Patriots Go the Way of the Bulls
Think back to the summer months of 1998. Michael Jordan has just hit his final shot of his Chicago career, winning his Bulls a sixth NBA championship.
It's a bittersweet moment for Bulls fans everywhere, as their celebration took the form of both a birth and a Jewish funeral—the joy of something new coming to town filled the city, as they knew they were celebrating the life of their dynasty.
They knew it was coming to an end.
Sure enough, Jordan and head coach Phil Jackson retired. With them went Scottie Pippen, Dennis Rodman, Steve Kerr, and several other key role players.
Why would the Patriots dynasty end any differently? Only they know when enough is enough, but eventually, Brady and Belichick will be satisfied with their accomplishments. Whether it's on a high note of a championship like the Bulls, or on a low note, they will leave the league.
It's tough to see either Brady or Belichick leaving with the other still on the team. They have meant too much to each other's careers, and they, at least from the naked eye, look like they mean too much to each other's personal lives.
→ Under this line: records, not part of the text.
(** The [category] that the loop of [classify] pairs with one item. *)
Definition classify_category (t : TrainInput)
    (thresholds : ClassificationThresholds) : string :=
  if ~~ ti_fitness_valid t
     && (maintenance_open_work_orders_threshold thresholds
         <= ti_open_work_orders t)
  then "Inspection Bay: Maintenance"
  else if (cleaning_need_threshold thresholds <= ti_cleaning_need_score t)
          && ti_cleaning_slot_available t
  then "Cleaning/Detailing"
  else
    let ready :=
      [&& ti_fitness_valid t,
          ti_open_work_orders t <= max_open_work_orders_for_ready thresholds,
          ti_cleaning_need_score t <= max_cleaning_need_for_ready thresholds
        & ti_stabling_move_minutes t <= max_stabling_move_for_ready thresholds]
    in
    if ready then "Revenue Service" else "Revenue Service (Monitor)".

End Classify.

(* ------------------------------------------------------------------ *)
(** ** The ranking of the CSV entry point *)

Section CliRanking.

Local Open Scope ring_scope.

(** [non_dominated_sort] of nsga_train_ranking.py on the list of the
    [weighted_objectives]: the loops of [_non_dominated_sort], except that
    the first front is appended even when it is empty. *)
Definition non_dominated_sort (pop : seq (seq rat)) : option (seq (seq nat)) :=
  let n := size pop in
  let n_dom := build_n_dom pop in
  let current_front := [seq i <- iota 0 n | nth 0 n_dom i == 0] in
  if current_front is [::] then Some [:: [::]]
  else peel n (build_S pop) n_dom current_front.

(** [pop[i].rank] after [non_dominated_sort]: the number of the front that
    holds [i], [None] when no front does. *)
Definition rank_of (fronts : seq (seq nat)) (i : nat) : option nat :=
  if has (fun f => i \in f) fronts
  then Some (find (fun f => i \in f) fronts).+1 else None.

(** [crowding_distance(pop, indices)], on the store of the fields
    [pop[i].crowding_distance]. *)
Definition crowding_distance (pop : seq (seq rat)) (indices : seq nat)
    (store : dict) : dict :=
  if indices is i0 :: _ then
    let m := size (vec pop i0) in
    foldl (cd_dim pop indices)
          (foldl (fun d i => dict_set d i (Fin 0)) store indices)
          (iota 0 m)
  else store.

(** The sort key [(x.rank if x.rank is not None else math.inf,
    -x.crowding_distance)] and its order. *)
Definition cli_key (fronts : seq (seq nat)) (store : dict) (i : nat)
  : option nat * xrat :=
  (rank_of fronts i, xneg (dict_get store i)).

Definition rank_le (a b : option nat) : bool :=
  match a, b with
  | Some m, Some n => (m <= n)%N
  | _, None => true
  | None, Some _ => false
  end.

Definition cli_key_le (a b : option nat * xrat) : bool :=
  (rank_le a.1 b.1 && ~~ rank_le b.1 a.1)
  || (rank_le a.1 b.1 && rank_le b.1 a.1 && xle a.2 b.2).

(** [nsga_rank]: the candidates, named by their position in [pop], in the
    order of the returned list. *)
Definition nsga_rank (pop : seq (seq rat)) : option (seq nat) :=
  if non_dominated_sort pop is Some fronts then
    let store := foldl (fun d f => crowding_distance pop f d) dict_empty fronts in
    Some (sort (fun i j => cli_key_le (cli_key fronts store i)
                                      (cli_key fronts store j))
               (iota 0 (size pop)))
  else None.

End CliRanking.

(* ------------------------------------------------------------------ *)
(** ** Number texts *)

Module Decimal.

Definition digit_of (c : ascii) : option nat :=
  let n := nat_of_ascii c in
  if (48 <= n) && (n <= 57) then Some (n - 48) else None.

(** Reads the leading digits of [s]: their value after [acc], how many
    there are, and the rest of the text. *)
Fixpoint read_digits (s : seq ascii) (acc cnt : nat) : nat * nat * seq ascii :=
  match s with
  | c :: s' =>
      if digit_of c is Some d then read_digits s' (10 * acc + d) cnt.+1
      else (acc, cnt, s)
  | [::] => (acc, cnt, [::])
  end.

Definition unsigned_decimal (s : seq ascii) : option rat :=
  let: (ip, ni, rest) := read_digits s 0 0 in
  match rest with
  | [::] => if 0 < ni then Some (ip%:R)%R else None
  | c :: r =>
      if c == "."%char then
        let: (fp, nf, rest') := read_digits r 0 0 in
        if (rest' == [::]) && (0 < ni + nf)
        then Some (ip%:R + fp%:R / (10 ^ nf)%:R)%R else None
      else None
  end.

(** [float(s)] on the plain decimal texts: blanks around, an optional
    sign, digits with an optional fraction.  Every other text is taken to
    raise. *)
Definition decimal_float (s : string) : option rat :=
  match list_ascii_of_string (strip s) with
  | c :: r =>
      if c == "-"%char then omap (fun q => - q)%R (unsigned_decimal r)
      else if c == "+"%char then unsigned_decimal r
      else unsigned_decimal (c :: r)
  | [::] => None
  end.

(** [int(s)] on the plain decimal texts. *)
Definition decimal_int (s : string) : option int :=
  let digits (r : seq ascii) : option nat :=
    let: (ip, ni, rest) := read_digits r 0 0 in
    if (rest == [::]) && (0 < ni) then Some ip else None in
  match list_ascii_of_string (strip s) with
  | c :: r =>
      if c == "-"%char then omap (fun n : nat => - (n%:Z))%R (digits r)
      else if c == "+"%char then omap Posz (digits r)
      else omap Posz (digits (c :: r))
  | [::] => None
  end.

End Decimal.

(* ------------------------------------------------------------------ *)
(** ** Vocabulary of the statements *)

Section Vocabulary.

Local Open Scope ring_scope.

(** No member of the front dominates another member. *)
Definition antichain (pop : seq (seq rat)) (f : seq nat) : Prop :=
  forall p q, p \in f -> q \in f -> _dominates (vec pop p) (vec pop q) = false.

(** Every member of a front that has a predecessor in [fs] is dominated by
    a member of that predecessor. *)
Definition layered (pop : seq (seq rat)) (fs : seq (seq nat)) : Prop :=
  forall k q, q \in nth [::] fs k.+1 ->
    exists2 p, p \in nth [::] fs k & _dominates (vec pop p) (vec pop q).

(** The same with the dominator taken anywhere in the earlier fronts. *)
Definition layered_union (pop : seq (seq rat)) (fs : seq (seq nat)) : Prop :=
  forall k q, q \in nth [::] fs k.+1 ->
    exists2 p, p \in flatten (take k.+1 fs)
             & _dominates (vec pop p) (vec pop q).

(** All vectors of the population have [m] components. *)
Definition uniform (m : nat) (pop : seq (seq rat)) : bool :=
  all (fun v => size v == m) pop.

(** How often one pass of the [while] body over [cur] decrements the
    counter of [q]. *)
Definition hits (pop : seq (seq rat)) (cur : seq nat) (q : nat) : nat :=
  count (fun p => q \in nth [::] (build_S pop) p) cur.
The world knows that as long as the Patriots have Belichick and Brady, they are always a legitimate contender. The converse of that would be that without the two, they would be pretenders.
When one of them leaves, the other, along with the core of the dynasty, will leave with him.
Brady Joins the Greats, but Not in a Hall...Yet
What do Jordan, Roger Clemens, and Brett Favre all have in common? They have all retired as one of the, if not the, greatest to play their respected sport, only to come back on a different team.
Prepare to add Brady to that list.
When the three men above decided to come back, the diagnosis for what appeared to be insanity was a love for the game and an intense drive to win. Brady fits that mold.
He told Peter King of Sports Illustrated that he wants to play until he's 41, because he "doesn't like anything else." Forced by his brain to retire, Brady will fall into the same trap so many have fallen into. He will want to play again, but it won't be in a Patriots uniform.
The safest bet, assuming they still can't find a franchise quarterback, is on the San Francisco 49ers. Growing up in San Mateo, California as a fan of the local team, idolizing the man he has been compared to throughout his NFL life, it would be safe to assume Brady would love a chance to see himself in red and gold.
He won't last long, because he won't want to stay long. After a brief un-retirement, Brady will fade into the sunset, and Patriots fans, now rooting for a mediocre team, will not lose an ounce of respect for him.
Unless, of course, he comes back a Jet.
It Officially Ends
The foregone conclusion is that both Belichick and Brady will, one day, be enshrined in pro football's Hall of Fame. Due to Brady's comeback, he will have lost the chance to be enshrined with his coach in the same year, but it will happen.
When their busts are bronzed and sitting next to them on the stage in Canton, Patriots fans will swallow the bitter pill of reality that neither of them will be back. They will celebrate the years they spent, but watching them speak on stage will make them yearn for those years back.
Somewhere around this time, the Patriots bring Brady back to Foxborough, and his No. 12 is retired.
Belichick is honored before 70,000 standing and applauding fans in another game.
The true Patriots, Troy Brown, Tedy Bruschi, and others, are brought in for another celebration of the dynasty years. The nostalgia lasts for a few months and then wanes into the back of northeast America's minds.
Maybe the Patriots won't go this route. Perhaps in the middle of the playoff run in 2012, the Mayans will be proven as prophets, and the world will come to an end.
At the very least, Patriots fans won't have to see their own world crash down around them.